Dataset entries
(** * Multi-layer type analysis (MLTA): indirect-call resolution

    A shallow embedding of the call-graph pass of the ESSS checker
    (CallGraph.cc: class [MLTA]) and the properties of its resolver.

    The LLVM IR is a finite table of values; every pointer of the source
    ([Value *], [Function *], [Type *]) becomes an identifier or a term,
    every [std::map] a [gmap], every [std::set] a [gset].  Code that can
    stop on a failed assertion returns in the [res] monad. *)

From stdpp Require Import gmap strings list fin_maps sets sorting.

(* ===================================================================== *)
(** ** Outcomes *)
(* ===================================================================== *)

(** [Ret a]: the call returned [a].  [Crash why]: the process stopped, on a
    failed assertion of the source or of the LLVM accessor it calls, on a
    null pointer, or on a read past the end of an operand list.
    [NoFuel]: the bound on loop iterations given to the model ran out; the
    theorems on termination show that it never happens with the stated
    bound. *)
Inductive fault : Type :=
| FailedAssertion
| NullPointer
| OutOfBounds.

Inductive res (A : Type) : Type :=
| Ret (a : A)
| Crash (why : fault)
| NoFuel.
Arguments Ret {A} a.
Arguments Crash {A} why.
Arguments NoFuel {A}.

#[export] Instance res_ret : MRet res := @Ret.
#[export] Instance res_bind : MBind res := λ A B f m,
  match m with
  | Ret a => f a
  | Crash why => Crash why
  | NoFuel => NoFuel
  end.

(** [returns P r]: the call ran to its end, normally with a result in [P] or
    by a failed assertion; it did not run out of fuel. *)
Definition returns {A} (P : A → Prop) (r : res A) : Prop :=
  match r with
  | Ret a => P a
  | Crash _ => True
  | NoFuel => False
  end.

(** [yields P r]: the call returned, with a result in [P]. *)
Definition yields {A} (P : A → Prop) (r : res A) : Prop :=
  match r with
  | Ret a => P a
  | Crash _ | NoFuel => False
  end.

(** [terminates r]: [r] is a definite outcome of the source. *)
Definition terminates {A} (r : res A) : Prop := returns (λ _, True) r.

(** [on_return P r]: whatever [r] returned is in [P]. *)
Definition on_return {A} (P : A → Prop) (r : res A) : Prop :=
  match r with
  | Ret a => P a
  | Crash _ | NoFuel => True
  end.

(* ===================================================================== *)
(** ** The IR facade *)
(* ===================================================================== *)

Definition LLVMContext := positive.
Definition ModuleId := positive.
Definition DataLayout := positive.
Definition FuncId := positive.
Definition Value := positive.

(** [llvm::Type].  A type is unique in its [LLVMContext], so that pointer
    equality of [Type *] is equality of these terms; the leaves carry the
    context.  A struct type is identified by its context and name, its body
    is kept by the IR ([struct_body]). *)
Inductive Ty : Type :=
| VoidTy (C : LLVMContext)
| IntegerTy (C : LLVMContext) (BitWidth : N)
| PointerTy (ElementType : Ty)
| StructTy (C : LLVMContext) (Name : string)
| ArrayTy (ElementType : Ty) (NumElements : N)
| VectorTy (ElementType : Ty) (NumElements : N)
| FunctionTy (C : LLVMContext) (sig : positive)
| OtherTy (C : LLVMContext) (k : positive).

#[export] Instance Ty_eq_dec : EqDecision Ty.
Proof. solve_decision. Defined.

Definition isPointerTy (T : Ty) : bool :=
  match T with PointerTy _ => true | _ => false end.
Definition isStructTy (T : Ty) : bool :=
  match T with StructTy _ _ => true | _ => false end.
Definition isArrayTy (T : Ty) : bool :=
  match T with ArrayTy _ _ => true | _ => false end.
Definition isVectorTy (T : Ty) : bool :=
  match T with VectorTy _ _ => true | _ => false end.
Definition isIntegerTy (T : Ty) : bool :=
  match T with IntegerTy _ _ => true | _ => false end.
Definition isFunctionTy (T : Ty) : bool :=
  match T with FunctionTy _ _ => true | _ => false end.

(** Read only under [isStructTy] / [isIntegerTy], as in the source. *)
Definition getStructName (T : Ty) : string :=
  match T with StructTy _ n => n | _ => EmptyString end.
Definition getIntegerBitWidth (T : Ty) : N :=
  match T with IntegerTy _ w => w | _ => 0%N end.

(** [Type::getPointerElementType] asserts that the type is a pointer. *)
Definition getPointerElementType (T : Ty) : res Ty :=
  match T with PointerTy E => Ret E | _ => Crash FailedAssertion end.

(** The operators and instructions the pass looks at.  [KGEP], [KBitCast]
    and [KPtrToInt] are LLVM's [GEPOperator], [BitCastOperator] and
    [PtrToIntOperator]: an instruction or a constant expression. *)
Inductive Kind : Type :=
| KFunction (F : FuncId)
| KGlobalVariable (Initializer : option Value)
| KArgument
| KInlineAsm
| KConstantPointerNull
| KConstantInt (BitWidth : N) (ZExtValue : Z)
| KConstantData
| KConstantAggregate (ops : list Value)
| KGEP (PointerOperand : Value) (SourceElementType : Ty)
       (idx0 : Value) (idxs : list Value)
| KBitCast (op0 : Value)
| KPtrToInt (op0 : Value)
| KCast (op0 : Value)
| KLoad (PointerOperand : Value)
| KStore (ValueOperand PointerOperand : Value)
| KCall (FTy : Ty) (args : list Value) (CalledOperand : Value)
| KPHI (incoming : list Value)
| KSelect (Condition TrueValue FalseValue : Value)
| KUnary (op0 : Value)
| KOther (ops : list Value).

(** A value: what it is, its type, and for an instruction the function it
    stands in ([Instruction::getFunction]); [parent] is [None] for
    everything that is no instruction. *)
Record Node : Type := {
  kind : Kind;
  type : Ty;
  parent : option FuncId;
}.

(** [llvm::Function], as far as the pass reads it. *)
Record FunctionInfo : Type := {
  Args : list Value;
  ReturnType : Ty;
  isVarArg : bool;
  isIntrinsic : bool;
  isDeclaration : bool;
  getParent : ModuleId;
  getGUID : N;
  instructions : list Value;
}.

> [REQUIRED ACTION]: Give back exactly the lines above, from the line containing "NoFuel => NoFuel" through the line containing "(** [yields P", with both end lines and nothing more.

> [ANSWER AREA]:
  | NoFuel => NoFuel
  end.

(** [returns P r]: the call ran to its end, normally with a result in [P] or
    by a failed assertion; it did not run out of fuel. *)
Definition returns {A} (P : A → Prop) (r : res A) : Prop :=
  match r with
  | Ret a => P a
  | Crash _ => True
  | NoFuel => False
  end.

(** [yields P r]: the call returned, with a result in [P]. *)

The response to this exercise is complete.